Perkins-Valdez is a New York Times bestselling author and associate professor of literature at American University. She previously served as board chair for the PEN/Faulkner Foundation. Her previous novels were widely acclaimed, including Wench (2010), which explores the dilemmas faced by four enslaved Black women as they contemplate a risky flight to freedom, and Balm (2015), a novel that follows three Black women in the aftermath of the Civil War. Perkins-Valdez’s ability to craft compelling narratives that capture problematic episodes of American history is on full display in Take My Hand.

Take My Hand is a fictionalized account of the events behind a federally funded program that led to the sterilization of over 100,000 women, most of whom were poor and Black or Latina. Often, consent for these procedures was obtained from guardians who were functionally illiterate, or it was collected through coercion. Relf v. Weinberger was filed by the Southern Poverty Law Center in response, which eventually led a federal court to acknowledge and condemn the practice of involuntary sterilization. The novel paints a similarly compelling and tragic legal narrative.
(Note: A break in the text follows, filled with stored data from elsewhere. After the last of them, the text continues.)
Lemma put_cell_ok it left right buf :
  (left + 2 + length (cell it) <= right)%nat -> (right <= length buf)%nat ->
  put_cell it left (Z.of_nat right) buf =
    Ok (splice (right - length (cell it)) (cell it)
          (splice left (le_bytes 2 (u16 (Z.of_nat (right - length (cell it))))) buf),
        (left + 2)%nat, Z.of_nat (right - length (cell it))).
Proof.
  intros Hl Hr. rewrite length_cell in *. unfold put_cell.
  set (kl := length (key it)) in *. set (vl := length (value it)) in *.
  replace (Z.of_nat right - Z.of_nat kl - Z.of_nat vl - 2) with (Z.of_nat (right - (kl + vl + 2))) by lia.
  rewrite put_le_ok by lia. go_bind.
  set (b0 := splice left _ buf).
  assert (length b0 = length buf) as Hb0 by (apply length_splice_le; lia).
  replace (Z.of_nat right - Z.of_nat vl) with (Z.of_nat (right - vl)) by lia.
  rewrite copy_at_ok by (fold vl; lia). go_bind.
  replace (Z.of_nat (right - vl) - 1) with (Z.of_nat (right - vl - 1)) by lia.
  rewrite set_at_ok by (rewrite length_splice by (fold vl; lia); lia). go_bind.
  replace (Z.of_nat (right - vl - 1) - Z.of_nat kl) with (Z.of_nat (right - vl - 1 - kl)) by lia.
  assert (length (splice (right - vl) (value it) b0) = length b0) as H1 by (apply length_splice; fold vl; lia).
  rewrite copy_at_ok by (rewrite length_splice by (simpl; lia); fold kl; lia). go_bind.
  replace (Z.of_nat (right - vl - 1 - kl) - 1) with (Z.of_nat (right - (kl + vl + 2))) by lia.
  rewrite set_at_ok by (rewrite !length_splice; rewrite ?length_splice; simpl; fold kl; lia). go_bind.
  do 3 f_equal. unfold cell. fold kl vl.
  set (vb := [Z.of_nat vl `mod` 256]). set (kb := [Z.of_nat kl `mod` 256]).
  set (p := (right - (kl + vl + 2))%nat).
  replace (right - vl - 1 - kl)%nat with (p + length kb)%nat by (simpl; lia).
  replace (right - vl - 1)%nat with (p + length kb + length (key it))%nat by (fold kl; simpl; lia).
  replace (right - vl)%nat with (p + length kb + length (key it) + length vb)%nat by (fold kl; simpl; lia).
  rewrite (splice_before (p + length kb + length (key it)) vb) by (fold kl vl; simpl; lia).
  rewrite (splice_before (p + length kb) (key it)) by (rewrite length_app; fold kl vl; simpl; lia).
  rewrite (splice_before p kb) by (rewrite !length_app; fold kl vl; simpl; lia).
  done.
Qed.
Perkins-Valdez chronicles this saga from the perspective of Civil Townsend, a Black nurse in post-segregation Alabama charged with birth control administration for two young girls, India and Erica Williams. After tubal ligation was performed on the Williams sisters at the direction of Civil’s employer, she struggles to reconcile her own moral obligations, her professional responsibility, and her burgeoning sense of regret. Issues of medical ethics, informed consent, reproductive rights, and eugenics abound, providing many important opportunities for discussion.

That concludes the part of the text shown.